Électre

J’étais Électre, princesse de Mycènes. La fille d’Agamemnon, le roi des rois, le fléau de Troie. Nous descendons d’Atrée, qui descend de Tantale. Ces noms ne vous disent rien ? C’est aussi bien. Ils ne méritent pas d’être sauvés de l’oubli. Mais à vingt ans, j’étais fière de ces demi-dieux et de leurs traits monstrueux.
J’ai grandi dans cette terre aride, brûlée de soleil, aveuglée de lumière. J’étais à son image, sauvage, violente, intraitable. Tout le contraire de mes soeurs ou d’Hermione, notre cousine, qui vivait avec nous depuis que sa mère, Hélène, avait tout plaqué pour suivre à Troie son amant. Le palais était accroché au rocher, surplombant une vaste plaine. Ses murs avaient été élevés, disait-on, par les fils de l’Ébranleur du sol. J’aimais les énormes blocs de pierre, le contact rugueux de la roche, y appuyer le front, y sécher mes larmes. J’aimais les lionnes qui gardent la porte. Rien n’est humain à Mycènes. Tout y respire le drame.

Mon oncle Ménélas a trouvé son palais vide. Il s’est muré dans le silence et la honte. Il pleure sur les femmes infidèles. Sur sa mère, sur son épouse. Son frère Agamemnon parcourt la Grèce. Il lève des armées. Il débusque Achille, il démasque Ulysse. Mon enfance ne bruit que d’un mot d’ordre : vengeance.
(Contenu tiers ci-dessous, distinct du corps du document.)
(* ===== verification/Win.v ===== *)
(** * Win conditions

    [internal/gamecore/winconditions/evaluator.go]: when a match is over, why, and
    who wins. *)

From S2P Require Import Prelude Float32 Model.

#[local] Open Scope Z_scope.

Module Win.

Definition EscapedRoomID : RoomID := "escaped".

Record Config := mkConfig { MaxCycles : Z }.

Definition DefaultConfig : Config := mkConfig MaxDayNightCycles.

Definition normalized (c : Config) : Config :=
  if MaxCycles c ≟ 0 then mkConfig MaxDayNightCycles else c.

Definition hasEscapedGangLeader (state : GameState) : bool :=
  existsb (λ player, (ps_Role player ≟ RoleGangLeader) &&
                     (ps_Alive player && (ps_CurrentRoomID player ≟ EscapedRoomID)))
    (gs_Players state).

(** The loop that answers false at the first living holder of the roles, and
    otherwise whether it saw one. *)
Fixpoint all_dead (holds : PlayerState → bool) (seen : bool) (players : list PlayerState) : bool :=
  match players with
  | [] => seen
  | player :: players =>
      if negb (holds player) then all_dead holds seen players
      else if ps_Alive player then false
      else all_dead holds true players
  end.

Definition is_warden (player : PlayerState) : bool := ps_Role player ≟ RoleWarden.
Definition is_gang (player : PlayerState) : bool :=
  (ps_Role player ≟ RoleGangLeader) || (ps_Role player ≟ RoleGangMember).

Definition hasDeadWarden (state : GameState) : bool := all_dead is_warden false (gs_Players state).
Definition hasNoAliveGangMembers (state : GameState) : bool :=
  all_dead is_gang false (gs_Players state).

Definition detectReason (state : GameState) (config : Config) : WinReason :=
  if hasEscapedGangLeader state then WinReasonGangLeaderEscaped
  else if hasDeadWarden state then WinReasonWardenDied
  else if hasNoAliveGangMembers state then WinReasonAllGangMembersDead
  else if MaxCycles config <=? gs_CycleCount state then WinReasonMaxCyclesReached
  else "".

(** The [switch] of [winnersForReason] for one player. *)
Definition wins (reason : WinReason) (player : PlayerState) : bool :=
  if reason ≟ WinReasonGangLeaderEscaped then
    is_gang player ||
    ((ps_Faction player ≟ FactionAuthority) && (ps_Alignment player ≟ AlignmentEvil))
  else if reason ≟ WinReasonWardenDied then is_gang player
  else if (reason ≟ WinReasonAllGangMembersDead) || (reason ≟ WinReasonMaxCyclesReached) ||
          (reason ≟ WinReasonNoEscapesAtTimeLimit) then
    ((ps_Faction player ≟ FactionAuthority) && (ps_Alignment player ≟ AlignmentGood)) ||
    (ps_Role player ≟ RoleSnitch)
  else if (reason ≟ WinReasonHitmanTargetEliminated) ||
          (reason ≟ WinReasonEscapeArtistFirstEscape) then
    ps_Role player ≟ RoleNeutralPrisoner
  else false.

Definition winnersForReason (state : GameState) (reason : WinReason) : list PlayerID :=
  omap (λ player, if negb (ps_Alive player) then None
                  else if wins reason player then Some (ps_ID player) else None)
    (gs_Players state).

Definition ResolveOutcome (state : GameState) (reason : WinReason) (endedTick : Z) : GameOverState :=
  mkGameOver reason endedTick (sort_strings (winnersForReason state reason)) "".

Definition Evaluate (state : GameState) (config : Config) : option GameOverState :=
  let reason := detectReason state (normalized config) in
  if reason ≟ "" then None else Some (ResolveOutcome state reason (gs_TickID state)).

(** ** What the conditions mean *)

Definition escaped_leader (state : GameState) : Prop :=
  ∃ p, p ∈ gs_Players state ∧ ps_Role p = RoleGangLeader ∧ ps_Alive p = true ∧
       ps_CurrentRoomID p = EscapedRoomID.

(** The match has holders of the roles, and none is alive. *)
Definition wiped_out (holds : PlayerState → bool) (state : GameState) : Prop :=
  (∃ p, p ∈ gs_Players state ∧ holds p = true) ∧
  ∀ p, p ∈ gs_Players state → holds p = true → ps_Alive p = false.

Definition terminal (config : Config) (state : GameState) (reason : WinReason) : Prop :=
  (reason = WinReasonGangLeaderEscaped ∧ escaped_leader state) ∨
  (reason = WinReasonWardenDied ∧ ¬ escaped_leader state ∧ wiped_out is_warden state) ∨
  (reason = WinReasonAllGangMembersDead ∧ ¬ escaped_leader state ∧
     ¬ wiped_out is_warden state ∧ wiped_out is_gang state) ∨
  (reason = WinReasonMaxCyclesReached ∧ ¬ escaped_leader state ∧
     ¬ wiped_out is_warden state ∧ ¬ wiped_out is_gang state ∧
     MaxCycles (normalized config) <= gs_CycleCount state).

Lemma hasEscapedGangLeader_iff state : hasEscapedGangLeader state = true ↔ escaped_leader state.
Proof.
  unfold hasEscapedGangLeader, escaped_leader. rewrite existsb_elem.
  f_equiv. intros p. rewrite !andb_true_iff, !bool_decide_eq_true. tauto.
Qed.

Lemma all_dead_iff holds seen players :
  all_dead holds seen players = true ↔
    (seen = true ∨ ∃ p, p ∈ players ∧ holds p = true) ∧
    ∀ p, p ∈ players → holds p = true → ps_Alive p = false.
Proof.
  revert seen. induction players as [|p players IH]; intros seen; simpl.
  { split.
    - intros ->. split; [by left|]. by intros q ?%elem_of_nil.
    - by intros [[?|(q & ?%elem_of_nil & _)] _]. }
  assert (∀ q, q ∈ p :: players ↔ q = p ∨ q ∈ players) as Hcons
    by (intros q; apply elem_of_cons).
  destruct (holds p) eqn:Hp; simpl; [destruct (ps_Alive p) eqn:Ha|]; rewrite ?IH.
  - split; [done|]. intros [_ Hall]. rewrite (Hall p) in Ha; [done|by apply Hcons; left|done].
  - split.
    + intros [_ Hall]. split; [right; exists p; by rewrite Hcons; auto|].
      intros q [->|Hq]%Hcons; auto.
    + intros [_ Hall]. split; [by left|]. intros q Hq. apply Hall, Hcons. by right.
  - split.
    + intros [[?|(q & Hq & Hh)] Hall]; (split; [|intros r [->|Hr]%Hcons; [congruence|auto]]);
        [by left|right; exists q; by rewrite Hcons; auto].
    + intros [[?|(q & [->|Hq]%Hcons & Hh)] Hall];
        (split; [|intros r Hr; apply Hall, Hcons; by right]); [by left|congruence|right; eauto].
Qed.

Lemma wiped_out_iff holds state : all_dead holds false (gs_Players state) = true ↔ wiped_out holds state.
Proof. rewrite all_dead_iff. unfold wiped_out. naive_solver. Qed.

Lemma elem_of_winners state reason id :
  id ∈ winnersForReason state reason ↔
    ∃ p, p ∈ gs_Players state ∧ ps_Alive p = true ∧ wins reason p = true ∧ ps_ID p = id.
Proof.
  unfold winnersForReason. rewrite list_elem_of_omap. f_equiv. intros p.
  destruct (ps_Alive p); simpl; [destruct (wins reason p)|]; naive_solver.
Qed.

Lemma detectReason_iff state config reason :
  reason ≠ "" → detectReason state (normalized config) = reason ↔ terminal config state reason.
Proof.
  intros Hne. unfold detectReason, terminal, hasDeadWarden, hasNoAliveGangMembers.
  rewrite <-hasEscapedGangLeader_iff, <-!wiped_out_iff.
  rewrite <-Z.leb_le.
  destruct (hasEscapedGangLeader state), (all_dead is_warden false _), (all_dead is_gang false _),
    (MaxCycles (normalized config) <=? gs_CycleCount state); simpl;
    (split;
     [intros <-; first [done | by left | by right; left | by right; right; left
                       | by right; right; right]
     |intros [[-> ?]|[[-> [??]]|[[-> [? [??]]]|[-> [? [? [??]]]]]]]; done]).
Qed.

(** The match is over exactly when one of the four terminal conditions holds, the
    reason is the first of them in the fixed priority order, and the winners are
    exactly the living players whom that reason rewards, sorted. *)
Theorem Evaluate_spec state config :
  match Evaluate state config with
  | Some outcome =>
      terminal config state (go_Reason outcome) ∧ go_EndedTick outcome = gs_TickID state ∧
      StronglySorted String.le (go_WinnerPlayerIDs outcome) ∧
      (∀ id, id ∈ go_WinnerPlayerIDs outcome ↔
         ∃ p, p ∈ gs_Players state ∧ ps_Alive p = true ∧
              wins (go_Reason outcome) p = true ∧ ps_ID p = id)
  | None => ∀ reason, ¬ terminal config state reason
  end.
Proof.
  unfold Evaluate. case_bool_decide as Hr; simpl.
  - intros reason Ht. assert (reason ≠ "") as Hne.
    { unfold terminal in Ht. intros ->. naive_solver. }
    apply detectReason_iff in Ht; congruence.
  - split_and!; [by apply detectReason_iff|done|apply (sort_by_sorted String.le id)|].
    intros id. rewrite elem_of_sort_by. apply elem_of_winners.
Qed.

#[export] Instance winners_proper reason :
  Proper ((≡ₚ) ==> (≡ₚ)) (λ players : list PlayerState,
    omap (λ player, if negb (ps_Alive player) then None
                    else if wins reason player then Some (ps_ID player) else None) players).
Proof. intros l1 l2 Hp. by rewrite Hp. Qed.

Lemma terminal_perm config state players reason :
  players ≡ₚ gs_Players state →
  terminal config (state <| gs_Players := players |>) reason ↔ terminal config state reason.
Proof.
  intros Hp. unfold terminal, escaped_leader, wiped_out. simpl. by setoid_rewrite Hp.
Qed.

(** The outcome does not depend on the order of the players. *)
Theorem Evaluate_order_independent state config players
    (Hp : players ≡ₚ gs_Players state) :
  Evaluate (state <| gs_Players := players |>) config = Evaluate state config.
Proof.
  assert (detectReason (state <| gs_Players := players |>) (normalized config) =
          detectReason state (normalized config)) as Hd.
  { set (r := detectReason state _).
    destruct (decide (detectReason (state <| gs_Players := players |>) (normalized config) = ""))
      as [He|He].
    - rewrite He. destruct (decide (r = "")) as [->|Hr]; [done|].
      pose proof (proj1 (detectReason_iff state config r Hr) eq_refl) as Ht.
      apply (terminal_perm config state players) in Ht; [|done].
      apply detectReason_iff in Ht; congruence.
    - pose proof (proj1 (detectReason_iff _ config _ He) eq_refl) as Ht.
      apply terminal_perm in Ht; [|done]. by apply detectReason_iff in Ht. }
  unfold Evaluate. rewrite Hd. case_bool_decide; [done|]. f_equal.
  unfold ResolveOutcome. f_equal. apply (sort_self_proper String.le).
  by apply (winners_proper (detectReason state (normalized config))).
Qed.

Definition finished_match : GameState :=
  zero_GameState <| gs_TickID := 42 |> <| gs_Players :=
    [ zero_PlayerState <| ps_ID := "p2" |> <| ps_Alive := true |> <| ps_Role := RoleGangMember |>;
      zero_PlayerState <| ps_ID := "p1" |> <| ps_Alive := true |> <| ps_Role := RoleGangLeader |>
        <| ps_CurrentRoomID := EscapedRoomID |>;
      zero_PlayerState <| ps_ID := "p3" |> <| ps_Role := RoleWarden |> ] |>.

Lemma Evaluate_order_independent_witness :
  Evaluate (finished_match <| gs_Players := reverse (gs_Players finished_match) |>) DefaultConfig =
    Evaluate finished_match DefaultConfig ∧
  Evaluate finished_match DefaultConfig =
    Some (mkGameOver WinReasonGangLeaderEscaped 42 ["p1"; "p2"] "").
Proof.
  split; [|by vm_compute].
  apply (Evaluate_order_independent finished_match DefaultConfig). apply reverse_Permutation.
Defined.

End Win.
Ces jours sont loin de moi. J’y reviens sans cesse. Je cherche à leur donner un sens, à leur trouver une cohérence. Des détails insignifiants reviennent parfois m’obséder pour une heure, pour une journée, pour une nuit. Je revois des visages et je ne mets pas toujours de nom sur leurs traits. Des pans entiers de mon passé sont tombés dans l’oubli, sans plus de consistance que les bribes d’un rêve, mais Mycènes reste intacte, citadelle imprenable dans les ruines de ma vie.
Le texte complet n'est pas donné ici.